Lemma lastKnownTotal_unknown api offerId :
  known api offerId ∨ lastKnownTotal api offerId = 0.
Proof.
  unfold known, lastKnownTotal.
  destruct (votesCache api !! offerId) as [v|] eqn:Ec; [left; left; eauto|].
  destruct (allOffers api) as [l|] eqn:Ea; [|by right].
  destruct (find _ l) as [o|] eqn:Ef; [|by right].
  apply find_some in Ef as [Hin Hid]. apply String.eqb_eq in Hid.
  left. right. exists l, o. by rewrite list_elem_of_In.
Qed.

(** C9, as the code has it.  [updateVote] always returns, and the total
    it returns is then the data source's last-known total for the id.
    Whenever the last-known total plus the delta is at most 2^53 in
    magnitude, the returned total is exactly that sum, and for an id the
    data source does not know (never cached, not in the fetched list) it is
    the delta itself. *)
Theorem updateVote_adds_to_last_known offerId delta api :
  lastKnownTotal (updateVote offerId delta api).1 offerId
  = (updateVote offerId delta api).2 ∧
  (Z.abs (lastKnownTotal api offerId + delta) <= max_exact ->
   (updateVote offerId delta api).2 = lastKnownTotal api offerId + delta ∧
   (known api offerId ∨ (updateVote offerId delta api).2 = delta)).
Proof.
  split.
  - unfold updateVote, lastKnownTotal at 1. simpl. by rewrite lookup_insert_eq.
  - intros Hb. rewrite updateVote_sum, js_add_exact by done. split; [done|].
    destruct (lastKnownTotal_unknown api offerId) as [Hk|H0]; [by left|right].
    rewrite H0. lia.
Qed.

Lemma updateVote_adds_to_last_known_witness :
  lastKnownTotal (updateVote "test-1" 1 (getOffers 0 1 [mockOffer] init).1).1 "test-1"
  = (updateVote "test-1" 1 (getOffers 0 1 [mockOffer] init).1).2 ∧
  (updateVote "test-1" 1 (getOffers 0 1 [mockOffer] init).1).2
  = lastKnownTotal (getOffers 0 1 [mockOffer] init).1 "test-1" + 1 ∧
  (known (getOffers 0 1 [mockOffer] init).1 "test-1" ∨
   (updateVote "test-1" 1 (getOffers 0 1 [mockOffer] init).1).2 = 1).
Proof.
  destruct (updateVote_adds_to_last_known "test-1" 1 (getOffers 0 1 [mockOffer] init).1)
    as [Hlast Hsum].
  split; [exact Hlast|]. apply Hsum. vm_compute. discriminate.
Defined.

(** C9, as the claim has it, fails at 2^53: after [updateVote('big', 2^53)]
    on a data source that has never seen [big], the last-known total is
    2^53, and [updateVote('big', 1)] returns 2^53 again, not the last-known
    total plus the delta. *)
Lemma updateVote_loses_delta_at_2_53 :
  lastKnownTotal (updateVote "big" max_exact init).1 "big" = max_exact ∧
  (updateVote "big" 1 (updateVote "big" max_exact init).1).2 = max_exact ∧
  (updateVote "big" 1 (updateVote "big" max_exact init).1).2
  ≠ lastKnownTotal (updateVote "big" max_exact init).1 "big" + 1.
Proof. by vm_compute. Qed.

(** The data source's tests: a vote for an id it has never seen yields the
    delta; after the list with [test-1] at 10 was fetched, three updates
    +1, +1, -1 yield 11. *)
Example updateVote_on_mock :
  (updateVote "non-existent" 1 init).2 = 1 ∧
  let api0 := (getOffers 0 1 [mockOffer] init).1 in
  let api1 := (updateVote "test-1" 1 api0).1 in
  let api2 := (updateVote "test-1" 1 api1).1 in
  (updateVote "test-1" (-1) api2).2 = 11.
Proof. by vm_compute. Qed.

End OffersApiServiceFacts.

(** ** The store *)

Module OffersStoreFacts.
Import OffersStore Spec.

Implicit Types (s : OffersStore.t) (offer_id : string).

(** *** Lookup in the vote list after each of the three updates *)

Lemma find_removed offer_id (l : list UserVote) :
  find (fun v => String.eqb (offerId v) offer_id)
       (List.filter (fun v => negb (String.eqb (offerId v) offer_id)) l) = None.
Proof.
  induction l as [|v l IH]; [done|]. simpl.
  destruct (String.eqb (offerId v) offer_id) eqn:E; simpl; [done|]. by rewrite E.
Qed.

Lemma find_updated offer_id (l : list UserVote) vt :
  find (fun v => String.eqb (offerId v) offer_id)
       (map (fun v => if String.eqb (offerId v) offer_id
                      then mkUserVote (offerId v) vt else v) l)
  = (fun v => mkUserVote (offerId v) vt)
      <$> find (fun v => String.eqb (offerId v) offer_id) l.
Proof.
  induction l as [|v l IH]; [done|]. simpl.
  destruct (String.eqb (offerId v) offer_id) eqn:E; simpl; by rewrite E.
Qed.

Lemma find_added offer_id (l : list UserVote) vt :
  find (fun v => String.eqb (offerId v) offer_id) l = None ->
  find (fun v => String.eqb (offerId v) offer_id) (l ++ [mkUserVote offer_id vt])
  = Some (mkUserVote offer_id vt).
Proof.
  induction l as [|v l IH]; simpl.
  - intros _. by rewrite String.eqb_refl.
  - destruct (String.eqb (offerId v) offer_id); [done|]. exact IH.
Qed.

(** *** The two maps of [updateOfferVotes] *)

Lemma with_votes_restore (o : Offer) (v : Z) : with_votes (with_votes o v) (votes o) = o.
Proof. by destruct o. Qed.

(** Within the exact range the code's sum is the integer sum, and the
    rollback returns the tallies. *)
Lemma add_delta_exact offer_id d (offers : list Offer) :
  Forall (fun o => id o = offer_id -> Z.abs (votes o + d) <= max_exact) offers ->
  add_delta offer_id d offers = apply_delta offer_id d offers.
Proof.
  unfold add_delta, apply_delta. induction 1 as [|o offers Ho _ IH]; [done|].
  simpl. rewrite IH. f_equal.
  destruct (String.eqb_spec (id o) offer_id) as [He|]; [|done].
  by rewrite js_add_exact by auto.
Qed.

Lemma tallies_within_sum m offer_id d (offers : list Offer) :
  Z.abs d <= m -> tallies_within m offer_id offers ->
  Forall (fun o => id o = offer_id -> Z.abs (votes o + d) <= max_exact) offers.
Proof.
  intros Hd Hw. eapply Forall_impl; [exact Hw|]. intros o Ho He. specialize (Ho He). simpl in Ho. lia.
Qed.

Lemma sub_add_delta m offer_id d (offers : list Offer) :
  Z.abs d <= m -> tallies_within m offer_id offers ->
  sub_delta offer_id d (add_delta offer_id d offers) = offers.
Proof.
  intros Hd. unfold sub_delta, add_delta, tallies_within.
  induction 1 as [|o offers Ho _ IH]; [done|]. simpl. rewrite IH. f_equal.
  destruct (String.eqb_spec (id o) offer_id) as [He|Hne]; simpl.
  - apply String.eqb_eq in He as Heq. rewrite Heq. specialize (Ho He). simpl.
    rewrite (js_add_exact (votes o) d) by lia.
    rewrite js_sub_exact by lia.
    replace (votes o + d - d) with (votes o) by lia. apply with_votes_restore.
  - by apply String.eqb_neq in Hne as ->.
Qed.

━━━━━━

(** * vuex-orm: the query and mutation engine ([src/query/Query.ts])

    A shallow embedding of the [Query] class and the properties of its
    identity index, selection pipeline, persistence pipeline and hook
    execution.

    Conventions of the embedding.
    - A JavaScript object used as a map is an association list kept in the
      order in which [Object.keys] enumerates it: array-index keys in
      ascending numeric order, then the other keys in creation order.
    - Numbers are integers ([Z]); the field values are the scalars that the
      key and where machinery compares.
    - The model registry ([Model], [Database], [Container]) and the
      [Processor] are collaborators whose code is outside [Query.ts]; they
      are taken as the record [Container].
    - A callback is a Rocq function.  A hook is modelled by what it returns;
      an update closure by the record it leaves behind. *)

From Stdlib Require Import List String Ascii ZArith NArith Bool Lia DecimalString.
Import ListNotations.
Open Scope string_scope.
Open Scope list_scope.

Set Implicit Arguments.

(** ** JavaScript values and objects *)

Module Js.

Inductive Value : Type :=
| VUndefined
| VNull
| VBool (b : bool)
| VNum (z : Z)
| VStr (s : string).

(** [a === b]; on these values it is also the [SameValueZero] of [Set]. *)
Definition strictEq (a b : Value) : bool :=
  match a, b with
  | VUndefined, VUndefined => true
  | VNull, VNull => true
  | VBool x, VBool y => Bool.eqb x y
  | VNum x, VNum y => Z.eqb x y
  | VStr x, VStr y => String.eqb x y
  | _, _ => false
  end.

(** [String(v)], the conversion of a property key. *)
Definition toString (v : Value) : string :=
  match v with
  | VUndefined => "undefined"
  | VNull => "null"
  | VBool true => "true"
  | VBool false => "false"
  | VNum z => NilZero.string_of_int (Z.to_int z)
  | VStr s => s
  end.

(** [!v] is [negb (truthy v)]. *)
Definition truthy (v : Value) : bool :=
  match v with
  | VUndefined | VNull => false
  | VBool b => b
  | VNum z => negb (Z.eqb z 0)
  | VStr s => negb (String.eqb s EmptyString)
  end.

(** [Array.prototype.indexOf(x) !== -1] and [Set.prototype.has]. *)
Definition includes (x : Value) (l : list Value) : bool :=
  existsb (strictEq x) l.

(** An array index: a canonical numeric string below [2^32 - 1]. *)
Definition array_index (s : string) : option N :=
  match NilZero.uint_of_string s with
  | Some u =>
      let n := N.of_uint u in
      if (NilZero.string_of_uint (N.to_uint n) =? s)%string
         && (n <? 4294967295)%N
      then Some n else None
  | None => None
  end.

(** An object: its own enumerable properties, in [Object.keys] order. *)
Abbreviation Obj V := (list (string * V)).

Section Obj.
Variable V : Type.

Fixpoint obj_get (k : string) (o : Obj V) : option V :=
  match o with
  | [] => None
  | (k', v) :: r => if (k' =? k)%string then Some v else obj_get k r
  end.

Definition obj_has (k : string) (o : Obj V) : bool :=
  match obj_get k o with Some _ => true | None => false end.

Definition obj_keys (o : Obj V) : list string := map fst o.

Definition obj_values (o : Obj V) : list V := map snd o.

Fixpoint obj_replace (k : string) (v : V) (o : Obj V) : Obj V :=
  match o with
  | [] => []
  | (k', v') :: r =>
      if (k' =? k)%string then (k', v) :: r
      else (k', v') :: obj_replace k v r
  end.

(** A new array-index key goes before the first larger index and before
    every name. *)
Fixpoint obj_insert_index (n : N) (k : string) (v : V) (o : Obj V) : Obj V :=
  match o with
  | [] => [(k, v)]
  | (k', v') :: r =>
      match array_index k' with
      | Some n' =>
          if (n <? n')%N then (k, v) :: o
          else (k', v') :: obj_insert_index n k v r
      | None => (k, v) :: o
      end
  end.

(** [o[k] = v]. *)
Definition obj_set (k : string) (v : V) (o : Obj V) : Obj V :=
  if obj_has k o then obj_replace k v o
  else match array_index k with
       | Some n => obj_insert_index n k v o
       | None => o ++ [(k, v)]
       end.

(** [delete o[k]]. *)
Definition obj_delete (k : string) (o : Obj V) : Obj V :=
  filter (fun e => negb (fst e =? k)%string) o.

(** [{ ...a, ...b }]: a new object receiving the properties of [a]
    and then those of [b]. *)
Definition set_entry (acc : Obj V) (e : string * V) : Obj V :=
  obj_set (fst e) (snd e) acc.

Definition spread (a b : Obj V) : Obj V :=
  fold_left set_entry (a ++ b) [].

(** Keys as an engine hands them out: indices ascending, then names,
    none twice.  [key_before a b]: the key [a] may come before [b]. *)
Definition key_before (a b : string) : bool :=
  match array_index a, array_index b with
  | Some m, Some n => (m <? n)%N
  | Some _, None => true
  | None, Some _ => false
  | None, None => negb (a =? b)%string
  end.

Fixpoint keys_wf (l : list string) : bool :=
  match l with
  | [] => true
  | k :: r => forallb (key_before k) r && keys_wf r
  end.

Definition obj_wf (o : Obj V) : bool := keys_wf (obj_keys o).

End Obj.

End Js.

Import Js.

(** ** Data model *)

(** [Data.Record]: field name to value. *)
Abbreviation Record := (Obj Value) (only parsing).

━━━━━━

● **PROBLEM TO WORK ON**: Print exactly the lines above from the one with "(String.eqb s EmptyString)" to the one with "obj_insert_index n k v o", including both.

● **RESULT FOR THIS EXERCISE**:
  | VStr s => negb (String.eqb s EmptyString)
  end.

(** [Array.prototype.indexOf(x) !== -1] and [Set.prototype.has]. *)
Definition includes (x : Value) (l : list Value) : bool :=
  existsb (strictEq x) l.

(** An array index: a canonical numeric string below [2^32 - 1]. *)
Definition array_index (s : string) : option N :=
  match NilZero.uint_of_string s with
  | Some u =>
      let n := N.of_uint u in
      if (NilZero.string_of_uint (N.to_uint n) =? s)%string
         && (n <? 4294967295)%N
      then Some n else None
  | None => None
  end.

(** An object: its own enumerable properties, in [Object.keys] order. *)
Abbreviation Obj V := (list (string * V)).

Section Obj.
Variable V : Type.

Fixpoint obj_get (k : string) (o : Obj V) : option V :=
  match o with
  | [] => None
  | (k', v) :: r => if (k' =? k)%string then Some v else obj_get k r
  end.

Definition obj_has (k : string) (o : Obj V) : bool :=
  match obj_get k o with Some _ => true | None => false end.

Definition obj_keys (o : Obj V) : list string := map fst o.

Definition obj_values (o : Obj V) : list V := map snd o.

Fixpoint obj_replace (k : string) (v : V) (o : Obj V) : Obj V :=
  match o with
  | [] => []
  | (k', v') :: r =>
      if (k' =? k)%string then (k', v) :: r
      else (k', v') :: obj_replace k v r
  end.

(** A new array-index key goes before the first larger index and before
    every name. *)
Fixpoint obj_insert_index (n : N) (k : string) (v : V) (o : Obj V) : Obj V :=
  match o with
  | [] => [(k, v)]
  | (k', v') :: r =>
      match array_index k' with
      | Some n' =>
          if (n <? n')%N then (k, v) :: o
          else (k', v') :: obj_insert_index n k v r
      | None => (k, v) :: o
      end
  end.

(** [o[k] = v]. *)
Definition obj_set (k : string) (v : V) (o : Obj V) : Obj V :=
  if obj_has k o then obj_replace k v o
  else match array_index k with
       | Some n => obj_insert_index n k v o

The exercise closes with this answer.